Efficacy and tolerability of entacapone in patients with Parkinson's disease treated with levodopa plus a dopamine agonist and experiencing wearing-off motor fluctuations. A randomized, double-blind, multicentre study


  • G. Fénelon
    •  Hôpital Henri Mondor, Paris, Créteil, and
  • S. Giménez-Roldán
    •  Hospital General Universitario Gregorio Maranon, Madrid, Spain
  • J. L. Montastruc
    •  University Hôpital, Toulouse, France
  • F. Bermejo
    •  Hospital Universitario 12 de Octubre, Madrid, Spain
  • F. Durif
    •  Hôpital Gabriel Montpied, Clermont Ferrand, France
  • I. Bourdeix
    •  Novartis Pharma SA, Paris, France
  • J.-J. Péré
    •  Novartis Pharma SA, Paris, France
  • L. Galiano
    •  Novartis Farmacéutica SA, Barcelona, Spain
  • J. Schadrack
    •  Novartis Pharma AG, Basel, Switzerland
  • on behalf of the INT-02 Study Group

DOI: 10.1007/s00702-002-0799-z

Cite this article as:
Fénelon, G., Giménez-Roldán, S., Montastruc, J. et al.

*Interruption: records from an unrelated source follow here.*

(* ===== verification/Pmm.v ===== *)
(** * Physical memory manager (kernel/src/mm/pmm.c, pmm.h)

    The buddy allocator: an array of block descriptors indexed by page number,
    and one list of free blocks per order.  A descriptor is named by its index
    in [blocks]; [levels] maps an order to the sequence of the blocks on that
    free list.  The descriptors of pages in the middle of a block keep stale
    contents, as in the code, so the invariant is stated against a tiling of
    the page range by blocks and says that only the first descriptor of a tile
    is meaningful. *)
From stdpp Require Import base gmap list fin_maps sorting.
From Stdlib Require Import ZArith Lia.
From S2P Require Import Prelude Lists Interfaces.

Definition PMM_MAX_ORDER : Z := 10.

Record pmm_block_t := PBlock { addr : Z; order : Z; free : bool }.

(** The static variables of pmm.c.  [blocks_ptr] is the pointer [blocks];
    [blocks] the array it points to. *)
Record pmm := MkPmm {
  blocks_ptr : Z;
  blocks : gmap Z pmm_block_t;
  block_count : Z;
  levels : gmap Z (list Z)
}.

Definition set_blocks (st : pmm) (bs : gmap Z pmm_block_t) : pmm :=
  MkPmm (blocks_ptr st) bs (block_count st) (levels st).
Definition set_levels (st : pmm) (ls : gmap Z (list Z)) : pmm :=
  MkPmm (blocks_ptr st) (blocks st) (block_count st) ls.

(** [blocks[idx].order = o; blocks[idx].free = f] *)
Definition write_block (st : pmm) (idx o : Z) (f : bool) : outcome pmm :=
  b ← deref (blocks st !! idx);
  Ok (set_blocks st (<[idx := PBlock (addr b) o f]> (blocks st))).

(** [list_append(&levels[o], &blocks[idx].list_elem)] *)
Definition level_append (st : pmm) (o idx : Z) : outcome pmm :=
  xs ← deref (levels st !! o);
  Ok (set_levels st (<[o := xs ++ [idx]]> (levels st))).

(** [list_remove(&levels[o], &blocks[idx].list_elem)] *)
Definition level_remove (st : pmm) (o idx : Z) : outcome pmm :=
  xs ← deref (levels st !! o);
  ys ← seq_remove idx xs;
  Ok (set_levels st (<[o := ys]> (levels st))).

Definition pmm_pagecount_to_order (pages : Z) : outcome Z :=
  if pages =? 1 then Ok 0
  else c ← clzll (u64 (pages - 1)); Ok (u8 (64 - c)).

Definition pmm_order_to_pagecount (order : Z) : Z := u64 (Z.shiftl 1 order).

(** The loop [while (list_is_empty(&levels[i]))] of [pmm_alloc]. *)
Fixpoint find_level (fuel : nat) (st : pmm) (i : Z) : outcome Z :=
  match fuel with
  | O => NoFuel
  | S fuel =>
      xs ← deref (levels st !! i);
      if bool_decide (xs = []) then
        let i := i + 1 in
        if i >? PMM_MAX_ORDER then Panic else find_level fuel st i
      else Ok i
  end.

J Neural Transm (2003) 110: 239. doi:10.1007/s00702-002-0799-z


The efficacy and tolerability of entacapone was investigated in a randomized, double-blind, placebo-controlled, 3-month study of 162 patients with Parkinson's disease (PD) treated with levodopa and a dopamine agonist and experiencing wearing-off motor fluctuations. Patients were randomized in a 3 : 2 ratio to entacapone 200 mg or placebo, administered with each dose of levodopa. Efficacy was judged on the improvement of “on” and “off” time while awake (Patient Diary and UPDRS part IV Item 39), Investigators' Global Assessment, the SF-36 Health Survey, and changes in levodopa dosages. Patients were monitored for adverse events, laboratory safety and vital signs throughout the study. Improvements in “on” time as assessed using patient diary data showed a trend in favour of entacapone, however these did not reach statistical significance. “Off” time while awake (UPDRS part IV Item 39) showed an improvement of at least one category in 36% of entacapone-treated patients, compared with 22% in the control group (p = 0.0038). The proportion of patients showing an improvement at the Investigators' Global Assessment was significantly higher (p = 0.0006) in the entacapone-treated group of patients. Also, the proportion of patients with a reduction in their daily levodopa dose was significantly higher (p = 0.02) in the entacapone group (28%) compared with placebo (13%). As expected, the most frequent adverse events were dopamine-mediated (dyskinesia: entacapone 31% versus placebo 13%), and harmless urinary discoloration. The modest increase in dyskinesias could be readily managed by levodopa down-adjustment, and, at study end there was no significant difference for the UPDRS “overall dyskinesia score” between entacapone and placebo. In conclusion, although the primary efficacy variable did not reach statistical significance, the present results demonstrate that entacapone provides additional antiparkinsonian benefits to levodopa therapy and is well tolerated in levodopa-treated PD patients experiencing wearing-off motor fluctuations despite adjunct dopamine agonist therapy.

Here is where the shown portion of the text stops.